Architecture
App segments
The app is split into three main areas:
(frontend)— Tenant sites. Each request whose path is not admin, api, or docs is rewritten so the host becomes the first segment:/:tenantDomain/:path*. All tenant pages and data are scoped to that tenant.(payload)— Admin panel and Payload API. Served at/adminand under/apias needed. Not subject to tenant rewrites./docs— Documentation (Nextra). Excluded from tenant rewrites so the same docs are available regardless of host.

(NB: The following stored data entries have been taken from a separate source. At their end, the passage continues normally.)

(** Property X21. A structured load is not atomic for the search region:
    when the records and the region of the file are read and the
    similarity cannot be converted, the load fails with the actions, the
    selection and the similarity as they were, and the search region and
    its message already replaced by those of the file. *)
Theorem load_failure_keeps_new_region (payload : pyval) (self : App)
    (loaded_actions : list ActionItem) (a b c d : Z) (exc : pyexc) :
  load_records payload = Ok loaded_actions →
  load_region payload = Ok (Some [a; b; c; d]) →
  load_similarity payload = Raise exc →
  let loaded := load_actions json_loads (JsonFile (Ok payload)) self in
  status_message loaded = [Lit "Load failed: "; ShowExc exc]
  ∧ actions loaded = actions self
  ∧ selected_action_index loaded = selected_action_index self
  ∧ similarity_slider loaded = similarity_slider self
  ∧ search_region loaded = Some (a, b, c, d)
  ∧ region_message loaded
    = [Lit "Region "; ShowInt a; Lit ", "; ShowInt b; Lit " (";
       ShowInt c; Lit "x"; ShowInt d; Lit ")"].
Proof.
  intros Hrecords Hregion Hsimilarity loaded. subst loaded.
  unfold load_actions, load_json. rewrite Hrecords, Hregion, Hsimilarity. done.
Qed.

Lemma load_csv_row_ok (row : list (string * option string)) :
  (∀ text exc, json_loads text = Raise exc → exc = JSONDecodeError) →
  dict_lookup row "params" ≠ Some None →
  ∃ a, load_csv_row json_loads row = Ok a ∧ 0 ≤ delay_ms a.
Proof.
  intros Hjson Hcell. unfold load_csv_row.
  assert (Hdelay : 0 ≤ match default (Some "0") (dict_lookup row "delay_ms") with
                       | Some text => default 0 (parse_positive_int text)
                       | None => 0
                       end).
  { destruct (default (Some "0") (dict_lookup row "delay_ms")) as [t|]; [|done].
    destruct (parse_positive_int t) as [n|] eqn:En; [|done].
    by apply parse_positive_int_nonneg in En. }
  destruct (dict_lookup row "params") as [[text|]|] eqn:Eparams; simpl; [|done|].
  - destruct (json_loads text) as [v|exc] eqn:Ejson.
    + simpl. by eexists.
    + rewrite (Hjson _ _ Ejson). simpl. by eexists.
  - destruct (json_loads "{}") as [v|exc] eqn:Ejson.
    + simpl. by eexists.
    + rewrite (Hjson _ _ Ejson). simpl. by eexists.
Qed.

(** Property X22. The flat format rejects no row. When [json.loads] fails
    with [JSONDecodeError] only and no row is cut before its parameters
    cell, the load succeeds with one action per row, in order, each with a
    delay that is not negative; the selection is cleared and the region
    and the similarity are left alone. *)
Theorem load_csv_never_rejects (rows : list (list (string * option string)))
    (self : App) :
  (∀ text exc, json_loads text = Raise exc → exc = JSONDecodeError) →
  Forall (λ row, dict_lookup row "params" ≠ Some None) rows →
  let loaded := load_actions json_loads (CsvFile (Ok rows)) self in
  length (actions loaded) = length rows
  ∧ Forall2 (λ row a, load_csv_row json_loads row = Ok a ∧ 0 ≤ delay_ms a)
      rows (actions loaded)
  ∧ selected_action_index loaded = None
  ∧ status_message loaded
    = [Lit "Loaded "; ShowInt (Z.of_nat (length rows)); Lit " actions from file."]
  ∧ search_region loaded = search_region self
  ∧ similarity_slider loaded = similarity_slider self.
Proof.
  intros Hjson Hrows loaded. subst loaded.
  assert (H : ∃ items, traverse (load_csv_row json_loads) rows = Ok items
            ∧ Forall2 (λ row a, load_csv_row json_loads row = Ok a ∧ 0 ≤ delay_ms a)
                rows items).
  { induction Hrows as [|row rows Hrow _ IH]; [by exists []|].
    destruct (load_csv_row_ok row Hjson Hrow) as (a & Ha & Hdelay).
    destruct IH as (items & Hitems & Hall).
    exists (a :: items). simpl. rewrite Ha. simpl. rewrite Hitems. simpl.
    split; [done|]. by constructor. }
  destruct H as (items & Hitems & Hall).
  unfold load_actions. rewrite Hitems. simpl.
  pose proof (Forall2_length _ _ _ Hall) as Hlen.
  rewrite <- Hlen. done.
Qed.

End LoadFacts.

(** A file with a region and the similarity [high]. *)
Lemma load_failure_keeps_new_region_witness :
  search_region
    (load_actions sample_json_loads
       (JsonFile (Ok (VDict [("region", VList [VInt 1; VInt 2; VInt 30; VInt 40]);
                             ("similarity", VStr "high")])))
       initial_app)
  = Some (1, 2, 30, 40).
Proof.
  pose proof (load_failure_keeps_new_region sample_json_loads
                (VDict [("region", VList [VInt 1; VInt 2; VInt 30; VInt 40]);
                        ("similarity", VStr "high")])
                initial_app [] 1 2 30 40 ValueError eq_refl eq_refl eq_refl)
    as (_ & _ & _ & _ & H & _).
  exact H.
Defined.

(** A row with broken parameters and a negative delay, and a short row. *)
Lemma load_csv_never_rejects_witness :
  length
    (actions
       (load_actions sample_json_loads
          (CsvFile (Ok [[("action_type", Some "Wait"); ("params", Some "{oops");
                         ("delay_ms", Some "-5")];
                        [("action_type", Some "Left Click")]]))
          initial_app))
  = 2%nat.
Proof.
  refine (proj1 (load_csv_never_rejects sample_json_loads
                   [[("action_type", Some "Wait"); ("params", Some "{oops");
                     ("delay_ms", Some "-5")];
                    [("action_type", Some "Left Click")]]
                   initial_app _ _)).
  - intros text exc. unfold sample_json_loads.
    destruct (String.eqb text "{}"); [discriminate|]. by intros [= <-].
  - repeat constructor; discriminate.
Defined.

(** A list of one [Press Key] action, saved and loaded. *)
Lemma save_load_round_trip_witness :
  actions
    (load_actions sample_json_loads
       (JsonFile (Ok (save_payload
                        (add_action (with_form "Press Key" "ctrl+c" "" "" "5")))))
       initial_app)
  = [mkActionItem (VStr "Press Key") (VDict [("text", VStr "ctrl+c")]) 5].
Proof.
  refine (proj1 (save_load_round_trip sample_json_loads
                   (add_action (with_form "Press Key" "ctrl+c" "" "" "5"))
                   initial_app _)).
  repeat constructor.
Defined.

(** ** The action executor, continued *)

Lemma injections_app (l1 l2 : list exec_event) :
  injections (l1 ++ l2) = (injections l1 + injections l2)%nat.
Proof. unfold injections. by rewrite List.filter_app, length_app. Qed.

Lemma nothing_injected_injections (evs : list exec_event) :
  nothing_injected evs = true → injections evs = 0%nat.
Proof.
  unfold nothing_injected, injections.
  induction evs as [|e evs IH]; [done|]. simpl.
  intros [He Hevs]%andb_true_iff. destruct e; try done; simpl; by apply IH.
Qed.

Lemma type_is_true (a : ActionItem) (name : string) :
  type_is a name = true → action_type a = VStr name.
Proof.
  unfold type_is. destruct (action_type a); try done.
  by intros ->%String.eqb_eq.
Qed.

Lemma truthy_dict (d : list (string * pyval)) :
  (if truthy (VDict d) then VDict d else VDict []) = VDict d.
Proof. by destruct d. Qed.

Section ExecutorRunFacts.

Variable stop_flag : Z → bool.
Variable inject : injection → result Z.

(** An action makes at most one call to the injection collaborator. *)
Lemma perform_action_injects action center ex ex' :
  perform_action inject action center ex = Ok ex' →
  ∃ new, events ex' = events ex ++ new ∧ (injections new ≤ 1)%nat.
Proof.
  assert (Hcall : ∀ c, call inject c ex = Ok ex' →
            ∃ new, events ex' = events ex ++ new ∧ (injections new ≤ 1)%nat).
  { intros c Hc. apply call_events in Hc. eexists. split; [done|].
    unfold injections. simpl. lia. }
  assert (Hskip : Ok ex = Ok ex' →
            ∃ new, events ex' = events ex ++ new ∧ (injections new ≤ 1)%nat).
  { intros [= <-]. exists []. rewrite app_nil_r. split; [done|].
    unfold injections. simpl. lia. }
  unfold perform_action, mbind, result_bind.
  repeat match goal with
         | |- context [match ?r with Ok _ => _ | Raise _ => _ end] =>
             destruct r; [|done]
         | |- context [if ?b then _ else _] => destruct b
         | |- context [match ?l with [] => _ | _ :: _ => _ end] => destruct l
         end; eauto; try done.
Qed.

Lemma execute_one_injects fuel center action ex :
  match execute_one stop_flag inject fuel center action ex with
  | Next ex' | Broke ex' _ =>
      ∃ new, events ex' = events ex ++ new
        ∧ (injections new ≤ if acts action then 1 else 0)%nat
  | OutOfFuel => True
  end.
Proof.
  unfold execute_one.
  set (ex0 := mkExec (clock ex)
                (events ex ++ [Polled (clock ex) (stop_flag (clock ex))])).
  assert (H0 : ∀ k, ∃ new, events ex0 = events ex ++ new ∧ (injections new ≤ k)%nat).
  { intros k. eexists. split; [done|]. simpl. unfold injections. simpl. lia. }
  assert (Hsleep : ∀ end_time ex1 k,
            (∃ new, events ex1 = events ex ++ new ∧ (injections new ≤ k)%nat) →
            match
              match sleep_loop stop_flag fuel end_time ex1 with
              | Some ex2 => Next ex2
              | None => OutOfFuel
              end
            with
            | Next ex' | Broke ex' _ =>
                ∃ new, events ex' = events ex ++ new ∧ (injections new ≤ k)%nat
            | OutOfFuel => True
            end).
  { intros end_time ex1 k (new & Hev & Hk).
    destruct (sleep_loop stop_flag fuel end_time ex1) as [ex2|] eqn:E; [|done].
    apply sleep_loop_events in E as (_ & new' & Hev' & _ & Hinj).
    exists (new ++ new'). split; [by rewrite Hev', Hev, <- app_assoc|].
    rewrite injections_app, (nothing_injected_injections _ Hinj). lia. }
  change (clock ex0) with (clock ex). destruct (stop_flag (clock ex)); [apply H0|].
  destruct (type_is action "Wait") eqn:Ewait.
  - assert (Hacts : acts action = false).
    { unfold acts. rewrite (type_is_true _ _ Ewait). done. }
    rewrite Hacts.
    destruct (_ ≫= _) as [[duration []]|]; try apply H0.
    destruct (deadline_after _ _); [|apply H0]. apply Hsleep, H0.
  - assert (Hacts : acts action = true).
    { unfold acts, type_is in *. destruct (action_type action); try done.
      by rewrite Ewait. }
    rewrite Hacts.
    destruct (perform_action inject action center ex0) as [ex1|] eqn:E; [|apply H0].
    apply perform_action_injects in E as (new & Hev & Hone).
    assert (H1 : ∃ new, events ex1 = events ex ++ new ∧ (injections new ≤ 1)%nat).
    { exists ([Polled (clock ex) false] ++ new).
      split; [by rewrite Hev; simpl; rewrite <- app_assoc|].
      rewrite injections_app. unfold injections at 1. simpl. lia. }
    destruct (0 <? delay_ms action); [|exact H1].
    destruct (FLOAT_OVERFLOW <=? delay_ms action); [exact H1|by apply Hsleep].
Qed.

Multi-tenancy (domain → tenant)
Tenancy is host-based. The incoming request host (e.g. mysite.com or localhost:3000) is used to find a tenant document in the tenants collection (by the domain field). That tenant is then used for layout, SEO, and data fetching.
Flow:
- Request arrives (e.g.
GET https://mysite.com/). - Rewrite rule in
next.config.mjsapplies only when the path does not matchadmin,api, ordocs. The host is captured and the request is rewritten to/:tenantDomain/:path*(e.g.mysite.com→ tenantDomain). - The frontend layout or data layer looks up the tenant by this domain (e.g. via
getPayload().find({ collection: 'tenants', where: { domain: { equals: tenantDomain } } })). - The tenant document is used for theme, site name, and any tenant-scoped queries. Pages and posts are filtered by tenant where applicable.
Resolving the tenant
Tenant resolution typically happens in:
- Layout or root — e.g.
[tenantDomain]/layout.tsxreceivestenantDomainfrom the route params (which were set by the rewrite). It may callgetPayload()and query the tenants collection withoverrideAccess: falseif a user is passed, then provide the tenant to the tree (e.g. TenantProvider, or props). - SEO — Metadata helpers use the tenant (site name, default title, OG image) when generating titles and Open Graph tags.
- Data fetching — Pages and posts are often filtered by
tenant: equals tenantIdso each tenant only sees its own content.
The rewrite configuration lives in next.config.mjs; the tenants collection and access rules are in src/payload.